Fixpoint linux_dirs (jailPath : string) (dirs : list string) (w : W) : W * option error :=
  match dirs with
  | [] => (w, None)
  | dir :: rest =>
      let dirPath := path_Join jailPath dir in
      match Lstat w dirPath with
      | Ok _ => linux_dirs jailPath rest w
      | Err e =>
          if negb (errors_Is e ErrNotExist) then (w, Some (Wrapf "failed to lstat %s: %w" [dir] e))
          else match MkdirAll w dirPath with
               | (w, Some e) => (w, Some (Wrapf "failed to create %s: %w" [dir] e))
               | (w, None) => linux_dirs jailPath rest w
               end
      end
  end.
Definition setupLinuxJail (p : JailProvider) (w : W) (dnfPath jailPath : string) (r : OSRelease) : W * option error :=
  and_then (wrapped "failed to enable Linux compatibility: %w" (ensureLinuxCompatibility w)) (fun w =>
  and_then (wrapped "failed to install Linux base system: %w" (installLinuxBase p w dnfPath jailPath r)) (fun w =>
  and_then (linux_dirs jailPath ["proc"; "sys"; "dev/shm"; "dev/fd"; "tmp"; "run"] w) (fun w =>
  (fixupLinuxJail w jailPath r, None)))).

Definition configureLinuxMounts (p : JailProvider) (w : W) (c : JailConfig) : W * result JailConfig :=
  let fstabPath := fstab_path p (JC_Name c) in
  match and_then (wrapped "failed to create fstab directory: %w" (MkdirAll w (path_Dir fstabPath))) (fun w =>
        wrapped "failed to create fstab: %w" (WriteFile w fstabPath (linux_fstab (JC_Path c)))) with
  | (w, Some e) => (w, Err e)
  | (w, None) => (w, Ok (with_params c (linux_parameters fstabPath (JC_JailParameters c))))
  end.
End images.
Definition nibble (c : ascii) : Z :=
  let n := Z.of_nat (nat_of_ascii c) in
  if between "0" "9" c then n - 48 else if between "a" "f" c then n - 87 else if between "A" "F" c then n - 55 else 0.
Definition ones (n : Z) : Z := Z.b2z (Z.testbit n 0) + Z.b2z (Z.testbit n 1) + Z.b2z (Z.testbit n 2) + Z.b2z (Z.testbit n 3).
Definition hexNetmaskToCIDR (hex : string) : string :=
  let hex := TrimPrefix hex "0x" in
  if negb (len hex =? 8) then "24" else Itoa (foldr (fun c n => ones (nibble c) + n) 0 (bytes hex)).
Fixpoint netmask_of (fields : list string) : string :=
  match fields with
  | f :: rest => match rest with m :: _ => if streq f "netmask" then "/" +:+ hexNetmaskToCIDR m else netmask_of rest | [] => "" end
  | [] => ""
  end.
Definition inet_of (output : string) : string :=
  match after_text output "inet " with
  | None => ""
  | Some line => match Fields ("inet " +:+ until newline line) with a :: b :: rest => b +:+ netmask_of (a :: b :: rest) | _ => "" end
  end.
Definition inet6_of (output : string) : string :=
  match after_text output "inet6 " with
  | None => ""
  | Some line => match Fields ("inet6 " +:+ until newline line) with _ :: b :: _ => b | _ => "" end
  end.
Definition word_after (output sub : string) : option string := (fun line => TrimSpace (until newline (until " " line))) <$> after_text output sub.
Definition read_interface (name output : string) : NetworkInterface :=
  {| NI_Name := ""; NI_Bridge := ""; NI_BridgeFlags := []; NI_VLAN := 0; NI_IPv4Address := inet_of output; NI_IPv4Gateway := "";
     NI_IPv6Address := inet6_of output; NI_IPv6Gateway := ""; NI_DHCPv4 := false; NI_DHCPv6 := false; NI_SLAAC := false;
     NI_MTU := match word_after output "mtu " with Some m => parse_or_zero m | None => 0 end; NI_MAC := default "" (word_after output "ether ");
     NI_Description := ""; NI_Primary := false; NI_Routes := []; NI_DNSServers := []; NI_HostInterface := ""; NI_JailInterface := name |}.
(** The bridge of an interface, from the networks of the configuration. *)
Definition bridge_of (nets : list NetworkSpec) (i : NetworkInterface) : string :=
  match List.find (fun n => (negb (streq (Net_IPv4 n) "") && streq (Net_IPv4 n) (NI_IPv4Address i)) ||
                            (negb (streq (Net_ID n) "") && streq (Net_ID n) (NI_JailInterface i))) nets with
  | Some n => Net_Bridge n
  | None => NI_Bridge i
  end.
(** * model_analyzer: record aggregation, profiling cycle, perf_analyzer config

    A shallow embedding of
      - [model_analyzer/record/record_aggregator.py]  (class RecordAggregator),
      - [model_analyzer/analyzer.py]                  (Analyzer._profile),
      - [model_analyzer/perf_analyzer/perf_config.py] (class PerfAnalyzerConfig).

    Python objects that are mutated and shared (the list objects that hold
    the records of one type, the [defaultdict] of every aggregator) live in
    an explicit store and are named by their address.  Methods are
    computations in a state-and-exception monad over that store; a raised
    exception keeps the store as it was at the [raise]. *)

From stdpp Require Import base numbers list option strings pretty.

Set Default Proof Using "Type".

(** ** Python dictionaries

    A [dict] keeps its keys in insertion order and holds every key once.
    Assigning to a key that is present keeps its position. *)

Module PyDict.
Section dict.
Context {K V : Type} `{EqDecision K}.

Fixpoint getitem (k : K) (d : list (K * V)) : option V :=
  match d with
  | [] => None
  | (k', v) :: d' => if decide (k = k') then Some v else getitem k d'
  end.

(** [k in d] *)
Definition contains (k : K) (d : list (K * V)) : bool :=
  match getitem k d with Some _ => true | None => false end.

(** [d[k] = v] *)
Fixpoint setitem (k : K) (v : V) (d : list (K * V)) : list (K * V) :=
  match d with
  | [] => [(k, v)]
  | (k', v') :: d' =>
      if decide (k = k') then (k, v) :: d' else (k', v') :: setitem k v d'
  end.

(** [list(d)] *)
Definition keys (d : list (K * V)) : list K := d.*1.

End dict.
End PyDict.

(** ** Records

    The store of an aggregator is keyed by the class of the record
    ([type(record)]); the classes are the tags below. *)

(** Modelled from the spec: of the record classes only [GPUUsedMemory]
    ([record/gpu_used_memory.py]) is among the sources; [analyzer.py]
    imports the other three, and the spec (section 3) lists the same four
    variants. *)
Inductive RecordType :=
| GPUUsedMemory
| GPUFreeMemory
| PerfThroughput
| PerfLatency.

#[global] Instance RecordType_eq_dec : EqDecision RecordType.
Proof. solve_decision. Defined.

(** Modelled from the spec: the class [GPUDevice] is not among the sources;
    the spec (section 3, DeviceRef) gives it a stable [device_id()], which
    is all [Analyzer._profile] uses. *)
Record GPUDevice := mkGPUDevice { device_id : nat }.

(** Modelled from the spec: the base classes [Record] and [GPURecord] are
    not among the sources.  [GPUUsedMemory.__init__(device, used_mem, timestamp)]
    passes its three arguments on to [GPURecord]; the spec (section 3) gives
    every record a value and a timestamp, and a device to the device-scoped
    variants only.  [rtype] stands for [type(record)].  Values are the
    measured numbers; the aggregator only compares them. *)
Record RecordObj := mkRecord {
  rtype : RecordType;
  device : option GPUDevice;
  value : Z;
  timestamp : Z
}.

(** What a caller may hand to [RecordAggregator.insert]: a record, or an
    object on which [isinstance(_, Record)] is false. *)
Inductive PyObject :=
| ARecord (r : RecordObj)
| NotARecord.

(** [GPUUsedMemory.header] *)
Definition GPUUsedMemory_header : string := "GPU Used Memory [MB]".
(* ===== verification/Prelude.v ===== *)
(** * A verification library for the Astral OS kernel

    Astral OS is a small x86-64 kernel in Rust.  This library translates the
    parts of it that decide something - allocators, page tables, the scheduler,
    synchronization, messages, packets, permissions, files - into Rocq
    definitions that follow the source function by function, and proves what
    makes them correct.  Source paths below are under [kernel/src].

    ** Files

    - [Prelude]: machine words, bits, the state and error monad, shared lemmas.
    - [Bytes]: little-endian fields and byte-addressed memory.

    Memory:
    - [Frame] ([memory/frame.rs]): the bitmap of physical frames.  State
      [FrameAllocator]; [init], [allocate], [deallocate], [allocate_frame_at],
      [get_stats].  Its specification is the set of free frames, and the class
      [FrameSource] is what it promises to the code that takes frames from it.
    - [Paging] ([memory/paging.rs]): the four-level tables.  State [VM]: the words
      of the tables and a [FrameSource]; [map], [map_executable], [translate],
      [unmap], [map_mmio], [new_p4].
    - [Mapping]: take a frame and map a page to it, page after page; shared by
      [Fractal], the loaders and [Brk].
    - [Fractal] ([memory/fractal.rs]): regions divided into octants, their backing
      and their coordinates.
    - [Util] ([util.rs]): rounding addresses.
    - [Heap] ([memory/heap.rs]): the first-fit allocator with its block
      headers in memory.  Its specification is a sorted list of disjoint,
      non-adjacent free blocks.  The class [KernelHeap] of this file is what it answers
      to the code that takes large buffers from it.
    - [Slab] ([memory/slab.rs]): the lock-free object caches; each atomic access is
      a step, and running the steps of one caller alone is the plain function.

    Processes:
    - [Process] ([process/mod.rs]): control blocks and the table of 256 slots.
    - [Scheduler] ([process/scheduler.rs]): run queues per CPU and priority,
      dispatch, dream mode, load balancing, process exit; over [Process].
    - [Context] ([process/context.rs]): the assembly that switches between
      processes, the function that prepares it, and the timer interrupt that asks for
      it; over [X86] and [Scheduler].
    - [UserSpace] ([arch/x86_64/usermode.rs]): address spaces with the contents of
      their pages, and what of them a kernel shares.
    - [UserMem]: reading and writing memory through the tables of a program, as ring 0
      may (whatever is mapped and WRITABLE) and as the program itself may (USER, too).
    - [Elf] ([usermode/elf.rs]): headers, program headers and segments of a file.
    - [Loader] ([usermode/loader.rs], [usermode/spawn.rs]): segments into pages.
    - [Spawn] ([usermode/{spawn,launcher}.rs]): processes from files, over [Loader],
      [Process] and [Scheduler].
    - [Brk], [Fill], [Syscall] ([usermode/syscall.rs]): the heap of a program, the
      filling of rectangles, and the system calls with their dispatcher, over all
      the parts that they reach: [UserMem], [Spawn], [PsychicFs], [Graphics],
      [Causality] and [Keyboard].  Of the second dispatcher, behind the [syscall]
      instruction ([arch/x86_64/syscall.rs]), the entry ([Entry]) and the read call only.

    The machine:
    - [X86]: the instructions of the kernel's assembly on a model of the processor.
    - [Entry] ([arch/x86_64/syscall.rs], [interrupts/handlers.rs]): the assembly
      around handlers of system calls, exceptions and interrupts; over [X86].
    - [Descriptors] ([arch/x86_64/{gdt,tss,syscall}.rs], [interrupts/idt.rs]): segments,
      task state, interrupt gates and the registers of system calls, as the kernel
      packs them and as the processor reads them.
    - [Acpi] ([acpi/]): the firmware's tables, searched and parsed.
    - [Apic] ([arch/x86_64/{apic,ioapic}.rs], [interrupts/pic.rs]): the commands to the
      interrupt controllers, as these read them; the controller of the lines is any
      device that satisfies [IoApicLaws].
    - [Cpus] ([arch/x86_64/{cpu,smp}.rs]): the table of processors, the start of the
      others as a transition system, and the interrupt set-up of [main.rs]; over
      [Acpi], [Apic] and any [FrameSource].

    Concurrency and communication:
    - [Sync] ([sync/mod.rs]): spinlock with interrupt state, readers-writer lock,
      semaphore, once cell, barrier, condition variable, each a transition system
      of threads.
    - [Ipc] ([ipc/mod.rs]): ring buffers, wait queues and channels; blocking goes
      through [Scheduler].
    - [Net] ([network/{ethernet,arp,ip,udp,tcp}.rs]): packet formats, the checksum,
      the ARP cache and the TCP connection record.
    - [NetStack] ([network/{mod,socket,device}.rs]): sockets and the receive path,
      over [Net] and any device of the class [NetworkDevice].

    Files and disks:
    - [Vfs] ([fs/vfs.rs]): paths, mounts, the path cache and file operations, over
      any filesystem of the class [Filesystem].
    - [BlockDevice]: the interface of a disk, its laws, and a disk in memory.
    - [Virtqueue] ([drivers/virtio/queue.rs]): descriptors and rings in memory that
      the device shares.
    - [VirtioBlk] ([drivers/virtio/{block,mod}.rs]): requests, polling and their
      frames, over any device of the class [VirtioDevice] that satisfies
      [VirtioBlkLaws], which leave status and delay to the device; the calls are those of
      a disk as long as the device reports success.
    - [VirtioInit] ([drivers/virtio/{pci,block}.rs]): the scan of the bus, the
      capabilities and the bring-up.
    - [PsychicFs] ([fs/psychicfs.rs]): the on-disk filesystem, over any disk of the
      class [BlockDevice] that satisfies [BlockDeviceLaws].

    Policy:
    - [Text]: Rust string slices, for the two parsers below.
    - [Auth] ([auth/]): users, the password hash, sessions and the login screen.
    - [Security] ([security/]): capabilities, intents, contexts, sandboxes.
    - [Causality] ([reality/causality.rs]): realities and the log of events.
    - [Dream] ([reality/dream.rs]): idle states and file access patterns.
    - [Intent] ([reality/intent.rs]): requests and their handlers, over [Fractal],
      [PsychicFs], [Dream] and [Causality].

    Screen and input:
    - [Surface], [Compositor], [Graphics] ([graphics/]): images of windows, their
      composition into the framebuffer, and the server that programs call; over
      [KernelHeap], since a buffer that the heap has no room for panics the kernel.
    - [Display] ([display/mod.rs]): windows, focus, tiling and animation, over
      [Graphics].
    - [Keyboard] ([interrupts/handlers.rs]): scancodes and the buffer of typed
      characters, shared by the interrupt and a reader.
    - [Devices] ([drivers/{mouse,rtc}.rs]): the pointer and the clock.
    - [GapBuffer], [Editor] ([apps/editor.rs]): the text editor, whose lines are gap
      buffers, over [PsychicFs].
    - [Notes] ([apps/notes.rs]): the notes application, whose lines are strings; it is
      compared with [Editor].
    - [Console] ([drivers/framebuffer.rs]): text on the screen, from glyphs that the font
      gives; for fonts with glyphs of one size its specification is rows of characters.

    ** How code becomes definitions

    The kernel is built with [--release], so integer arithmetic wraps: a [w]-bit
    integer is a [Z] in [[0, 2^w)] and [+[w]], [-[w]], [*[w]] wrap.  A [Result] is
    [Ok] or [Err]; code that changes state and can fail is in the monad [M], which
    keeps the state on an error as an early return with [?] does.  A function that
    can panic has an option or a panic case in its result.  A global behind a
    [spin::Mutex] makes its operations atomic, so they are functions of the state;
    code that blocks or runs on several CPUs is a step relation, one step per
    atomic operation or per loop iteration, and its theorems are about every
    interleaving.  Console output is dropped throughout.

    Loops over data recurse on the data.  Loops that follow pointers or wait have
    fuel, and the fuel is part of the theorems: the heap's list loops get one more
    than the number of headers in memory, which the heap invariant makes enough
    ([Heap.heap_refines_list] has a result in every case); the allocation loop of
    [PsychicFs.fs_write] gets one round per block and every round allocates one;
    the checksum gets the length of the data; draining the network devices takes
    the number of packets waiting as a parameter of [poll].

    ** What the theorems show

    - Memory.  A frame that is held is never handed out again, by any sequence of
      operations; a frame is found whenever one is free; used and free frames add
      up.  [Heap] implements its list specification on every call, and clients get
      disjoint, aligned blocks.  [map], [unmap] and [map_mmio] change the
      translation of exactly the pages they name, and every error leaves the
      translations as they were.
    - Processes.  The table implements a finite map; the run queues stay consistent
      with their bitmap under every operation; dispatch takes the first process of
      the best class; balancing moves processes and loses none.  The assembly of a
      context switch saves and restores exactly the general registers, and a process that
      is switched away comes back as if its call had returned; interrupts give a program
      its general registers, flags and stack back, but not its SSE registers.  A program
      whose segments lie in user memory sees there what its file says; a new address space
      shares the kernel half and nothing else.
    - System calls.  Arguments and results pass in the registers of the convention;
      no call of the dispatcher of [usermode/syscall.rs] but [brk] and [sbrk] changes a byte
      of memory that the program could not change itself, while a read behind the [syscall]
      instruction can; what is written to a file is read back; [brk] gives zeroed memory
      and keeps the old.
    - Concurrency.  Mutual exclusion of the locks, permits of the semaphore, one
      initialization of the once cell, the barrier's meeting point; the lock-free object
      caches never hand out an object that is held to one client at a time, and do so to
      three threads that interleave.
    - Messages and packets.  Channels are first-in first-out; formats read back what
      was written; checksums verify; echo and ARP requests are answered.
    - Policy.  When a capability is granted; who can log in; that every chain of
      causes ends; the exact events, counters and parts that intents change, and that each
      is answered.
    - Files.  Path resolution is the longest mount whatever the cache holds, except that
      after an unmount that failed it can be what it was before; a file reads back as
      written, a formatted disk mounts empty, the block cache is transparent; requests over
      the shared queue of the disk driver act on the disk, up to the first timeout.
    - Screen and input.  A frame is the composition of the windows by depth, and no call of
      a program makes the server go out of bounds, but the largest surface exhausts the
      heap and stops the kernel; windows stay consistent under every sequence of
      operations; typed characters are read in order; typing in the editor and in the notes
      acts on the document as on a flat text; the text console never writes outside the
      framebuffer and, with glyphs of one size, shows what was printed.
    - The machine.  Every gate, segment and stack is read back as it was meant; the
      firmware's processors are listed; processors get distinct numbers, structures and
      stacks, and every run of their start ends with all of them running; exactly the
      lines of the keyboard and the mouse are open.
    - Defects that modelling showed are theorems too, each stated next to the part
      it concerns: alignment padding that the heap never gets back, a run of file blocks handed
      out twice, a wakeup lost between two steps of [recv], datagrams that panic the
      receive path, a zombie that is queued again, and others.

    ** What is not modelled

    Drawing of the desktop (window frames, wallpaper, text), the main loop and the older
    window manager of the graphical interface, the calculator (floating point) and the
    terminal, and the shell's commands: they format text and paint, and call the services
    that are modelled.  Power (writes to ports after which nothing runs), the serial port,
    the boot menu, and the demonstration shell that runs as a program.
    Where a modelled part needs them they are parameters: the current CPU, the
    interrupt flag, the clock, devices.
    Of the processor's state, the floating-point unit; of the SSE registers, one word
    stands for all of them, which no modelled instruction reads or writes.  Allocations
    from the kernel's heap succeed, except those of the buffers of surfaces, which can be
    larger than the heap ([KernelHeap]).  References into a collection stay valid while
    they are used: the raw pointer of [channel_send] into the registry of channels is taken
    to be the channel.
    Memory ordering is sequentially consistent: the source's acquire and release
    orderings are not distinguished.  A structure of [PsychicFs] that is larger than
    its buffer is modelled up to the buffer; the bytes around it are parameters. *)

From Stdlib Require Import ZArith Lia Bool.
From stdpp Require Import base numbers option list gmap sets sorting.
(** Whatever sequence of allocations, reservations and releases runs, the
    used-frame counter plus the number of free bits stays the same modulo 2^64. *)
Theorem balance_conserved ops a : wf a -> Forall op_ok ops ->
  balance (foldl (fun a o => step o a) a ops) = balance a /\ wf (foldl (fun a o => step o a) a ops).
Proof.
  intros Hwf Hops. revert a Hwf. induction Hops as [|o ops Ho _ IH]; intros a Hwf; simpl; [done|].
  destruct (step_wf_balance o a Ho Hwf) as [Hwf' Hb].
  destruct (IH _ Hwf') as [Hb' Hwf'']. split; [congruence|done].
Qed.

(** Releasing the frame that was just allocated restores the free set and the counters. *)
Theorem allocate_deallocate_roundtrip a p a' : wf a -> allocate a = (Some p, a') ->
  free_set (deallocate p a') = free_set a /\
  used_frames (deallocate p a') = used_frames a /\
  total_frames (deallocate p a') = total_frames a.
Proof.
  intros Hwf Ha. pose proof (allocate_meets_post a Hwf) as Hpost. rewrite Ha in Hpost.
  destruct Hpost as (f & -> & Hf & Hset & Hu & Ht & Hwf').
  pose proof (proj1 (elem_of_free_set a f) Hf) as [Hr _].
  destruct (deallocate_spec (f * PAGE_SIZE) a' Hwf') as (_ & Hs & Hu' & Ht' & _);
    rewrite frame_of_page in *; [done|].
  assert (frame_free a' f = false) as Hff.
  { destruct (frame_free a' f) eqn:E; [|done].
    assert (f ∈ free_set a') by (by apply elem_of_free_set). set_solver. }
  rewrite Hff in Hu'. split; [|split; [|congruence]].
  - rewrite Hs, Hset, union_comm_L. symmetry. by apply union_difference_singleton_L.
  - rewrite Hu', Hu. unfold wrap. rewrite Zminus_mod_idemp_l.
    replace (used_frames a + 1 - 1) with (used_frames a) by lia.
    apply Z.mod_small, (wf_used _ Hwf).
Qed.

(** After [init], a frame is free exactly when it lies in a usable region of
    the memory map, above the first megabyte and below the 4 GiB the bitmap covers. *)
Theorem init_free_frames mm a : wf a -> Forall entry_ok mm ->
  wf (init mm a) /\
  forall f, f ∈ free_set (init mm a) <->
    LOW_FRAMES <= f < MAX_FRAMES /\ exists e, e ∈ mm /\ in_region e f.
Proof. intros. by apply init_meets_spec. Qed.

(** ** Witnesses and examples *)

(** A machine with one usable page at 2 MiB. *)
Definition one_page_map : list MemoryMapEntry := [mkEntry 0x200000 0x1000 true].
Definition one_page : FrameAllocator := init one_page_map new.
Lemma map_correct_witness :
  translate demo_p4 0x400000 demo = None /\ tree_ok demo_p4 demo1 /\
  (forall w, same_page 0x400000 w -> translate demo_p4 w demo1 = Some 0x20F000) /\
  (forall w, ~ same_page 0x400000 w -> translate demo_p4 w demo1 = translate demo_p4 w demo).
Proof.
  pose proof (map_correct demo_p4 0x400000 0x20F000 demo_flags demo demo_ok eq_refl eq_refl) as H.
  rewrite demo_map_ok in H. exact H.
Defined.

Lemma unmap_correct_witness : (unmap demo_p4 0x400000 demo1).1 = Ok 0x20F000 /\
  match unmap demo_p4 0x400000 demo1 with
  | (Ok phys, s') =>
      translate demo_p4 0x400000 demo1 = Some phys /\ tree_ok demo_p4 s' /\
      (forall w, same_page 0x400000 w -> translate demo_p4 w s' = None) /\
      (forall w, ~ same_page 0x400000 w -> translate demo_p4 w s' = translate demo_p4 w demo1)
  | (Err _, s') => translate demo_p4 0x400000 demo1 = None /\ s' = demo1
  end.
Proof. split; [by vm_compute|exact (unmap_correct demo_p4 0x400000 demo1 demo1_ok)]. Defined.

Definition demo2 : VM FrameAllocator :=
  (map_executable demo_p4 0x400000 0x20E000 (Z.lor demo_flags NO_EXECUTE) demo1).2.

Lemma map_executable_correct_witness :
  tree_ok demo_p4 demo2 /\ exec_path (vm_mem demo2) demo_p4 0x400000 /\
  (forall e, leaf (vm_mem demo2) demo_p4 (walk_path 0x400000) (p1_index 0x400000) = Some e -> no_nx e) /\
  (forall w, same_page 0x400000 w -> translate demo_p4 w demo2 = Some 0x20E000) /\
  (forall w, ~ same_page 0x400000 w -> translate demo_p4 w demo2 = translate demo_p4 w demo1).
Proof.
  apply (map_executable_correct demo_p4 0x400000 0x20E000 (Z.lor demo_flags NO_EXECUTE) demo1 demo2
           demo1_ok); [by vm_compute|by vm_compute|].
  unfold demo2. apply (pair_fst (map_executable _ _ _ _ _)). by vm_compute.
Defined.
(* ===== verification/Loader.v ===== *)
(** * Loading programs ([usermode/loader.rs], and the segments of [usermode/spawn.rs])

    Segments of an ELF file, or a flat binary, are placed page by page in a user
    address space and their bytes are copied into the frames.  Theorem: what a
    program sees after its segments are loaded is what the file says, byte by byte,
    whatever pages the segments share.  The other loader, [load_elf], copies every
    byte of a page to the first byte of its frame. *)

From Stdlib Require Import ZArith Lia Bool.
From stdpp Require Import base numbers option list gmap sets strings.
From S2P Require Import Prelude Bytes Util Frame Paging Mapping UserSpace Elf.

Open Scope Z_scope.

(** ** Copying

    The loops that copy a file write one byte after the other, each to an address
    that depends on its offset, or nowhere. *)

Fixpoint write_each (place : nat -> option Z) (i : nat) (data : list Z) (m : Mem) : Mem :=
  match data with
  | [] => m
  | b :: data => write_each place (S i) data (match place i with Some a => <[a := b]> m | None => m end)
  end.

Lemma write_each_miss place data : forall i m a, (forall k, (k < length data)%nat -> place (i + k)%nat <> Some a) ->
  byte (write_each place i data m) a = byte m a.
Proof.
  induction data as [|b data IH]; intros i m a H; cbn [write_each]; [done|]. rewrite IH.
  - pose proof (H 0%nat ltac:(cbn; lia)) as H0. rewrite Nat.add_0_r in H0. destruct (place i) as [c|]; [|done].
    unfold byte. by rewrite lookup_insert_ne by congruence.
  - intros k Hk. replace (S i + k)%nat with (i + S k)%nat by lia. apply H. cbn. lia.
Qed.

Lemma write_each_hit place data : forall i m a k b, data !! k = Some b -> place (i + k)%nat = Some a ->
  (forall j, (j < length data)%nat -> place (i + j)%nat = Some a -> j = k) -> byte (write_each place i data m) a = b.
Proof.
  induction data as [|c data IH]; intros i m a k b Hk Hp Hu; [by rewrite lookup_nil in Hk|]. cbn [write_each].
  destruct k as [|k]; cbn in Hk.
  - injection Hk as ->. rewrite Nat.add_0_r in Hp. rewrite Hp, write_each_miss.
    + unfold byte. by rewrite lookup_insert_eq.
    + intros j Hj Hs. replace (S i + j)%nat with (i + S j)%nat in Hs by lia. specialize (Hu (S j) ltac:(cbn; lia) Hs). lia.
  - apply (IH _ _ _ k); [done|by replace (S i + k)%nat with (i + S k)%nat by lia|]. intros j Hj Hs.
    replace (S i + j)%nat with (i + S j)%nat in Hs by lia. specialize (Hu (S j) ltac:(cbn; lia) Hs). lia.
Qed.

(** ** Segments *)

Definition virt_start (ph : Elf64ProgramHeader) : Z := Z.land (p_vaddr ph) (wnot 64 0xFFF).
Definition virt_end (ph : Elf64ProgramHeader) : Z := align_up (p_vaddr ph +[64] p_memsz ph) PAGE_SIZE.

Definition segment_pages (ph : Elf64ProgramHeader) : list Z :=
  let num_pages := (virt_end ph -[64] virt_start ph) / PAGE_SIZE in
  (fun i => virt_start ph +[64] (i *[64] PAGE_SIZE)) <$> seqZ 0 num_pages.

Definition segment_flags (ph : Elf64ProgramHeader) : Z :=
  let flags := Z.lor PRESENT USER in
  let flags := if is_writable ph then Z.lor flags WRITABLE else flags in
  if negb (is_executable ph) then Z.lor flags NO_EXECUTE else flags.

To do:
Starting at the line above that contains "[interrupts/handlers.rs]): the assembly", repeat each line exactly up to and including the line that contains "frames, over any", and stop there.

Reply to the exercise:
    - [Entry] ([arch/x86_64/syscall.rs], [interrupts/handlers.rs]): the assembly
      around handlers of system calls, exceptions and interrupts; over [X86].
    - [Descriptors] ([arch/x86_64/{gdt,tss,syscall}.rs], [interrupts/idt.rs]): segments,
      task state, interrupt gates and the registers of system calls, as the kernel
      packs them and as the processor reads them.
    - [Acpi] ([acpi/]): the firmware's tables, searched and parsed.
    - [Apic] ([arch/x86_64/{apic,ioapic}.rs], [interrupts/pic.rs]): the commands to the
      interrupt controllers, as these read them; the controller of the lines is any
      device that satisfies [IoApicLaws].
    - [Cpus] ([arch/x86_64/{cpu,smp}.rs]): the table of processors, the start of the
      others as a transition system, and the interrupt set-up of [main.rs]; over
      [Acpi], [Apic] and any [FrameSource].

    Concurrency and communication:
    - [Sync] ([sync/mod.rs]): spinlock with interrupt state, readers-writer lock,
      semaphore, once cell, barrier, condition variable, each a transition system
      of threads.
    - [Ipc] ([ipc/mod.rs]): ring buffers, wait queues and channels; blocking goes
      through [Scheduler].
    - [Net] ([network/{ethernet,arp,ip,udp,tcp}.rs]): packet formats, the checksum,
      the ARP cache and the TCP connection record.
    - [NetStack] ([network/{mod,socket,device}.rs]): sockets and the receive path,
      over [Net] and any device of the class [NetworkDevice].

    Files and disks:
    - [Vfs] ([fs/vfs.rs]): paths, mounts, the path cache and file operations, over
      any filesystem of the class [Filesystem].
    - [BlockDevice]: the interface of a disk, its laws, and a disk in memory.
    - [Virtqueue] ([drivers/virtio/queue.rs]): descriptors and rings in memory that
      the device shares.
    - [VirtioBlk] ([drivers/virtio/{block,mod}.rs]): requests, polling and their
      frames, over any device of the class [VirtioDevice] that satisfies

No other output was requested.